If you allowed Glosso or HC to grow for three months, you'd have a tank that looked like a disaster zone.



Lee04 said:


> I heard that we should wait 3 months before trimming plants, but if they aren't growing it may not be necessary...


----------



## Doc7 (Apr 7, 2011)

Watts aren't a valuable description of light. What type of lighting do you have? I have T5NO lighting one inch above tank rim with poor reflectors. Watts only describe the length and/or number of bulbs and how much power they draw. I could have a 150W Metal Halide light suspended 6 feet above my tank or a 39 watt T5HO directly on rim and watts wouldn't appropriately tell anyone what my lighting was.

I trim my HC every 3-4 weeks as it starts piling up.

Sent from my BlackBerry 9650 using Tapatalk


----------



## Bunfoo (Jan 14, 2012)

How on earth do you get the HC to stay down in the substrate? I broke mine up into small bits and I can't get it to stay down without putting a plant weight on it. 

I'd LIKE to break it up into a few single strands each but I can't imagine getting it to stay in the substrate.


----------



## talontsiawd (Oct 19, 2008)

I have yet to find a carpet plant that needs high light and co2. Can it help greatly, yes. Some will grow much faster (HC) but don't really have trouble without it. Some will grow great without high light and CO2, though slower, still quite fast IMO (Glosso, HM). Others will live, show very little growth, and won't carpet for years if you don't have enough (almost every type of hairgrass I have tried).
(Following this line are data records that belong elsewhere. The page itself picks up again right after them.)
Definition firstNamePatternError : string :=
  "Must start with an alpha character, and consist of alpha and "
  ++ dquote ++ " ' " ++ dquote ++ ", "
  ++ dquote ++ " . " ++ dquote ++ ", or "
  ++ dquote ++ " - " ++ dquote ++ " characters".

Definition lastNamePatternError : string :=
  "Must start with an alpha character, and consist of alpha and "
  ++ dquote ++ " ' " ++ dquote ++ ", "
  ++ dquote ++ " . " ++ dquote ++ ", "
  ++ dquote ++ " , " ++ dquote ++ ", or "
  ++ dquote ++ " - " ++ dquote ++ " characters".

Definition dispatchValid (fieldName : string) : ErrorAction :=
  UPDATE_ERROR fieldName "".

(** The body of the [forEach] callback: the one action it dispatches
    for [fieldName], or the exception it raises.  The package's two
    predicates reject a non-string argument with a [TypeError]. *)
Definition validate_field {V : Validator} (src : SourceFile)
    (formState : Fields) (fieldName : string) : Result ErrorAction :=
  field <- prop (Obj.get formState fieldName) ;;
  validation <- prop (validation field) ;;
  if truthy_flag (optional validation) then Ok (dispatchValid fieldName)
  else
    match type validation with
    | email =>
        v <- prop (value field) ;;
        if (String.length v =? 0)%nat then
          Ok (UPDATE_ERROR fieldName "Please provide an email")
        else if negb (isEmail v) then
          Ok (UPDATE_ERROR fieldName
                (or_else (customError validation)
                         "Please provide a valid email"))
        else Ok (dispatchValid fieldName)
    | password =>
        v <- prop (value field) ;;
        if isLength v 6 128 then Ok (dispatchValid fieldName)
        else
          Ok (UPDATE_ERROR fieldName
                (or_else (customError validation)
                   "Please provide a password of at least 6 characters"))
    | passwordConfirmation =>
        if negb (strict_eq (value field) (attr value formState "password"))
        then
          Ok (UPDATE_ERROR fieldName
                (or_else (customError validation) "Passwords do not match"))
        else Ok (dispatchValid fieldName)
    | firstName =>
        v <- prop (value field) ;;
        if (String.length v =? 0)%nat then
          Ok (UPDATE_ERROR fieldName
                (or_else (customError validation)
                         "Please provide a first name."))
        else if negb (Regex.matches (firstNamePattern src) v) then
          Ok (UPDATE_ERROR fieldName
                (or_else (customError validation) firstNamePatternError))
        else Ok (dispatchValid fieldName)
    | lastName =>
        v <- prop (value field) ;;
        if (String.length v =? 0)%nat then
          Ok (UPDATE_ERROR fieldName
                (or_else (customError validation)
                         "Please provide a last name."))
        else if negb (Regex.matches (lastNamePattern src) v) then
          Ok (UPDATE_ERROR fieldName
                (or_else (customError validation) lastNamePatternError))
        else Ok (dispatchValid fieldName)
    | none => Ok (dispatchValid fieldName)
    end.
(** * Hdl21 elaboration ([hdl21/elab.py]): a shallow embedding and its properties

    The elaborator is a pipeline of four hierarchy visitors that mutate an
    in-memory circuit description in place.  The embedding keeps the Python
    object graph as an explicit heap of records indexed by object identity,
    insertion-ordered dictionaries as association lists, and exceptions as an
    error result that leaves the mutated heap observable. *)

From Stdlib Require Import ZArith Lia.
From stdpp Require Import base option list strings gmap.

Open Scope string_scope.
Open Scope nat_scope.
Open Scope list_scope.

(** ** Insertion-ordered dictionaries

    Python's [dict] keeps insertion order; [popitem] removes the most
    recently inserted pair and assigning to an existing key keeps its
    position.  Both matter to the elaborator, so a dictionary is an
    association list with the oldest pair first. *)

Section dict.
Context {K V : Type} `{EqDecision K}.

Definition dict_get (k : K) (d : list (K * V)) : option V :=
  snd <$> List.find (fun kv => bool_decide (fst kv = k)) d.

Definition dict_mem (k : K) (d : list (K * V)) : bool :=
  bool_decide (is_Some (dict_get k d)).

(** [d[k] = v] *)
Fixpoint dict_set (k : K) (v : V) (d : list (K * V)) : list (K * V) :=
  match d with
  | [] => [(k, v)]
  | (k', v') :: d' =>
      if decide (k' = k) then (k, v) :: d' else (k', v') :: dict_set k v d'
  end.
(** * Arduino-Triage auscultation tracker: a shallow embedding

    The development follows the three Python programs of the repository:
    - [tracker_server.py]    (module [Server]): the Flask streaming server with
      its background [processing_loop] and the [/feed], [/status], [/reset]
      handlers sharing one [TrackerState] under a lock;
    - [hand_lung_tracker.py] (module [HandLung]): the stand-alone two-mode
      tracker with its key commands;
    - [heart_tracker.py]     (module [Heart]): the stand-alone cardiac tracker.

    Numbers.  Pixel coordinates are Python [int]s and are modelled by [Z].
    Python floats are idealised as exact rationals ([Q]): [int(x)] is
    truncation toward zero, [a / b] is exact division, [round(x, 1)] rounds to
    one decimal, ties to even.  [math.hypot] is the exact Euclidean norm, so
    the test [dist(a, b) < r] on integer points and an integer radius is the
    comparison of the squared distance with [r * r].  Rounding of binary
    floats is not modelled; the sample detections below use dyadic
    coordinates, on which the float products of the code are exact.

    Exceptions.  A function that can raise returns an [option]; [None] is the
    uncaught exception ([IndexError] on a short landmark list,
    [ZeroDivisionError] on a zero divisor).  These two are the exceptions
    modelled: landmarks are finite rationals, so what [int()] does on a NaN
    or an infinity, and what the OpenCV drawing calls do with a pixel that
    does not fit a C [int], is outside the model.  A [None] of the model is
    an exception of the program; a result of the model is the result of the
    program on finite landmarks whose pixels OpenCV accepts.

    Atomicity.  The server loop is cut at its critical sections: a step of the
    loop is what it does between two releases of [state.lock], and the Flask
    handlers run as whole steps in between. *)

From Stdlib Require Import ZArith QArith Qround Qabs Reals Lra Lia.
From Stdlib Require Lqa.
From stdpp Require Import gmap strings list fin_maps sorting.
(** C5.  For a task instance the store holds, setting the state succeeds
    and the instance then has that state.  With state "running" its
    start_date is the current instant and its end_date is None.  With
    state "success", "failed" or "skipped" its start_date is the one it
    had, or the current instant if it had none, its end_date is the
    current instant, and its duration is end_date - start_date in
    seconds: the float nearest to the microseconds between the two
    divided by 10^6.  None of the three is None. *)
Theorem state_change_sets_dates
    (w : World) (dag_id run_id task_id state : string) (x : ref)
    (ti : TaskInstance.t) (now_start now_end : datetime) :
  Store.get_task_instance (store w) dag_id run_id task_id = Some x ->
  task_instance_objs (mem w) !! x = Some ti ->
  exists (resp : TaskInstanceActionResponse.t) (w' : World)
         (ti' : TaskInstance.t),
    Api.set_task_instance_state now_start now_end dag_id run_id task_id state w
    = (Done resp, w') /\
    Store.get_task_instance (store w') dag_id run_id task_id = Some x /\
    task_instance_objs (mem w') !! x = Some ti' /\
    TaskInstance.state ti' = state /\
    (state = "running" ->
     TaskInstance.start_date ti' = Some now_start /\
     TaskInstance.end_date ti' = None) /\
    (state ∈ ["success"; "failed"; "skipped"] ->
     let start_date := default now_start (TaskInstance.start_date ti) in
     TaskInstance.start_date ti' = Some start_date /\
     TaskInstance.end_date ti' = Some now_end /\
     exists seconds : float,
       TaskInstance.duration ti' = Some seconds /\
       nearest_float (now_end - start_date) 1000000 seconds).
Proof.
  intros Hget Hobj. eexists _, _, _.
  split; [by apply set_task_instance_state_run|]. simpl.
  split; [by apply get_put_task_instance_same|].
  split; [apply list_lookup_insert_eq; by eapply lookup_lt_Some|].
  split; [|split].
  - unfold Api.assign_state. cbv zeta.
    destruct (bool_decide (state = "running")); [done|].
    destruct (bool_decide (state ∈ ["success"; "failed"; "skipped"])); [|done].
    destruct ti as [? ? ? ? ? ? start_date ? ? ? ? ? ? ? ? ? ? ? ?].
    by destruct start_date.
  - by intros ->.
  - intros Hin. apply list_elem_of_In in Hin. simpl in Hin.
    destruct ti as [? ? ? ? ? ? start_date ? ? ? ? ? ? ? ? ? ? ? ?].
    destruct Hin as [<-|[<-|[<-|[]]]]; destruct start_date;
      (split; [done|]; split; [done|]; eexists; split; [done|];
       apply total_seconds_nearest).
Qed.
(** X2. Once the output directory is made and the inputs are validated,
    the trainer is the first command: when it exits with a
    non-zero status, [train_and_export_floorplan] prints that the training
    failed and returns [False], leaving the disk and the clock as the
    trainer left them, and nothing else is run; when the trainer cannot be
    started, the exception leaves the function with the call logged. *)
Theorem training_failure_aborts (v : script) (w : World)
        (data colmap out : path) (iters : Z) (s : state) (f1 : filesystem) :
  reaches_training v data colmap out s f1 ->
  (forall rc f t,
      run_process w (train_cmd data out iters) f1 (now s) = Ok (rc, f, t) ->
      rc <> 0 ->
      exists s',
        train_and_export_floorplan v w data colmap out iters s
        = (Ok false, s') /\
        fs s' = f /\ now s' = t /\ stderr s' = stderr s /\
        trace s' = trace s ++ [Spawn (train_cmd data out iters)] /\
        exists printed, stdout s' = printed ++ ["❌ Training failed!"]) /\
  (forall e,
      run_process w (train_cmd data out iters) f1 (now s) = Raise e ->
      exists s',
        train_and_export_floorplan v w data colmap out iters s
        = (Raise e, s') /\
        fs s' = f1 /\
        trace s' = trace s ++ [Spawn (train_cmd data out iters)]).
Proof.
  intros Hreach. split.
  - intros rc f t Hrun Hrc. apply Z.eqb_neq in Hrc.
    start_pipeline v s; repeat known_step;
      eexists; repeat split; eexists; reflexivity.
  - intros e Hrun.
    start_pipeline v s; repeat known_step; eexists; repeat split.
Qed.

Lemma training_failure_aborts_witness :
  fst (train_and_export_floorplan floorplan_pipeline (studio 1 0 true)
         room_data room_colmap room_out 10000 ready_state) = Ok false.
Proof.
  destruct (proj1 (training_failure_aborts floorplan_pipeline (studio 1 0 true)
                     room_data room_colmap room_out 10000 ready_state
                     ready_out (studio_reaches_training floorplan_pipeline))
                  1 trained_disk 8 eq_refl)
    as (s' & Hrun & _); [discriminate|].
  now rewrite Hrun.
Defined.

(** X3. After a training that exits with status 0, a run that finds no
    [config.yml] below the output directory returns [False]; the exporter
    is not started, and the disk is the one the trainer left. *)
Theorem no_config_aborts_before_export (v : script) (w : World)
        (data colmap out : path) (iters : Z) (s : state)
        (f : filesystem) (t : Z) :
  trained v w data colmap out iters s f t ->
  glob_rec f out "config.yml" = [] ->
  exists s',
    train_and_export_floorplan v w data colmap out iters s = (Ok false, s') /\
    fs s' = f /\ now s' = t /\ stderr s' = stderr s /\
    trace s' = trace s ++ [Spawn (train_cmd data out iters)].
Proof.
  intros Htr Hglob.
  start_pipeline v s; repeat known_step; eexists; repeat split.
Qed.

Lemma no_config_aborts_before_export_witness :
  fst (train_and_export_floorplan floorplan_pipeline fair_world
         room_data room_colmap room_out 10000 ready_state) = Ok false.
Proof.
  destruct (no_config_aborts_before_export floorplan_pipeline fair_world
              room_data room_colmap room_out 10000 ready_state ready_out 7)
    as (s' & Hrun & _).
  - exists ready_out. split; [apply studio_reaches_training | reflexivity].
  - reflexivity.
  - now rewrite Hrun.
Defined.
(** ** Exceptions, logging and library calls *)

(** The exceptions the view distinguishes: [json.JSONDecodeError], which
    [_get_gemini_analysis] catches by name, and every other [Exception].
    Both carry the text [str(e)]. *)
Inductive exn : Type :=
| JSONDecodeError (detail : pystr)
| PyException (msg : pystr).

Definition str_of_exn (e : exn) : pystr :=
  match e with
  | JSONDecodeError detail => detail
  | PyException msg => msg
  end.

Inductive outcome (A : Type) : Type :=
| Return (a : A)
| Raise (e : exn).

Arguments Return {A} a.
Arguments Raise {A} e.

Inductive level : Type := INFO | WARNING | ERROR.

(** What a run of the view does besides computing: the records it sends to
    the logger and the calls it makes to the libraries. *)
Inductive event : Type :=
| Log (lvl : level) (msg : pystr)
| FileRead
| PdfOpen
| PageExtract (index : nat)
| DocxOpen
| ModelCall (prompt : pystr)
| JsonLoads (text : pystr).

(** A computation: the events in the order they happen, and how it ends. *)
Definition M (A : Type) : Type := list event * outcome A.

Definition ret {A} (a : A) : M A := ([], Return a).

Definition raise {A} (e : exn) : M A := ([], Raise e).

Definition bind {A B} (m : M A) (k : A -> M B) : M B :=
  match m with
  | (t, Return a) => let (t', r) := k a in (t ++ t', r)
  | (t, Raise e) => (t, Raise e)
  end.

Notation "x <- m ;; k" := (bind m (fun x => k))
  (at level 61, m at next level, right associativity).
Notation "m ;; k" := (bind m (fun _ => k))
  (at level 61, right associativity).

(** [try: m  except Exception as e: h e] *)
Definition try_except {A} (m : M A) (h : exn -> M A) : M A :=
  match m with
  | (t, Return a) => (t, Return a)
  | (t, Raise e) => let (t', r) := h e in (t ++ t', r)
  end.

(** [try: m  except json.JSONDecodeError as e: h e] *)
Definition try_except_JSONDecodeError {A} (m : M A) (h : exn -> M A) : M A :=
  match m with
  | (t, Raise (JSONDecodeError detail)) =>
      let (t', r) := h (JSONDecodeError detail) in (t ++ t', r)
  | _ => m
  end.

Definition log (lvl : level) (msg : pystr) : M unit := ([Log lvl msg], Return tt).

(** A call to a library, with the outcome the library gives. *)
Definition call {A} (ev : event) (r : outcome A) : M A := ([ev], r).

Definition trace {A} (m : M A) : list event := fst m.
Definition result {A} (m : M A) : outcome A := snd m.

(** The libraries behind the view.  [report] is the type of the object
    [json.loads] builds; [PdfReader] gives, for the bytes of a file, the
    outcome of [extract_text()] on each page of [reader.pages];
    [Document] gives the [text] of each paragraph of [document.paragraphs];
    [generate_content] stands for [model.generate_content(prompt).text]. *)
Class External : Type := {
  report : Type;
  json_loads : pystr -> outcome report;
  PdfReader : list byte -> outcome (list (outcome pystr));
  Document : list byte -> outcome (list pystr);
  generate_content : pystr -> outcome pystr
}.

(** ** The prompt of [_get_gemini_analysis] *)

Module Prompt.

(** A literal of the source in which [~] stands for the double quote. *)
Definition lit (s : string) : pystr :=
  map (fun c => if (c =? 126)%N then 34%N else c) (str s).

(** The text up to the job category. *)
Definition prompt_head : pystr := lit "
        You are an expert Resume Analyzer and ATS (Applicant Tracking System) specialist.
        Your task is to analyze the given resume against the provided job description (if available), job category, and specific job role.
        Provide a comprehensive and actionable analysis in a structured JSON format.

        **Input Data:**
        - **Job Category:** ".

(** The text between the job category and the role. *)
Definition prompt_role : pystr := lit "
        - **Specific Job Role:** ".

(** The text between the role and the job description. *)
Definition prompt_description : pystr := lit "
        - **Job Description (if provided):**
          ".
Planting any type of grass is pretty easy, just break it up to where you have a few blades and push in enough. 

Planting stems (HC, HM) is a bit more challenging. I usually let my pots grow a bit if they are short when I buy them. I plant either with 1-3 stems (I add more as I get more tired lol). With HC, I try to plant about 1 in apart, closer if I have enough. With HM, I don't mind going as far as 4-5 in away, it carpets much more easily.

If you are planting in water, I suggest you lower the water level as much as you reasonably can. You will almost always have some pieces floating up and the less water, the easier it is to replant. Plant as deeply as possible, with just the top poking out. If it pulls up a bit, don't worry. If some comes up over the first few days, well, that usually just happens. Remember, plants grow so if you have some float up, you don't need to replant each one, unless you want to. 

Also, if you find you didn't buy enough HC, glosso or HM, in particular, I recommend you just plant one part of the tank. Let it grow, trim, replant the trimmings (lower the water level again before you trim). It isn't that big of a deal but you get the joy of it carpeting more quickly (in a smaller area), but it's also easier to trim and replant in a new section, rather than having a sparse amount all over the tank.



Dry start makes it way easier to plant. In fact, you don't even need to actually plant them, you can just cut trimmings and let them root in. I normally plant but if it is coming from another tank and my trimmings are short, I just drop them in. Just make sure they have strong roots before you fill.

There are a few issues with dry start. First, you may get some browning or die off at first. If you just bought the plant, it probably was grown emmersed and probably won't do this. There is nothing wrong with this, it just is something to be aware of. Don't try to "fix" it, it just happens. It does similar when you refill, it will brown or melt. Again, don't be concerned or try to fix it, it just happens. 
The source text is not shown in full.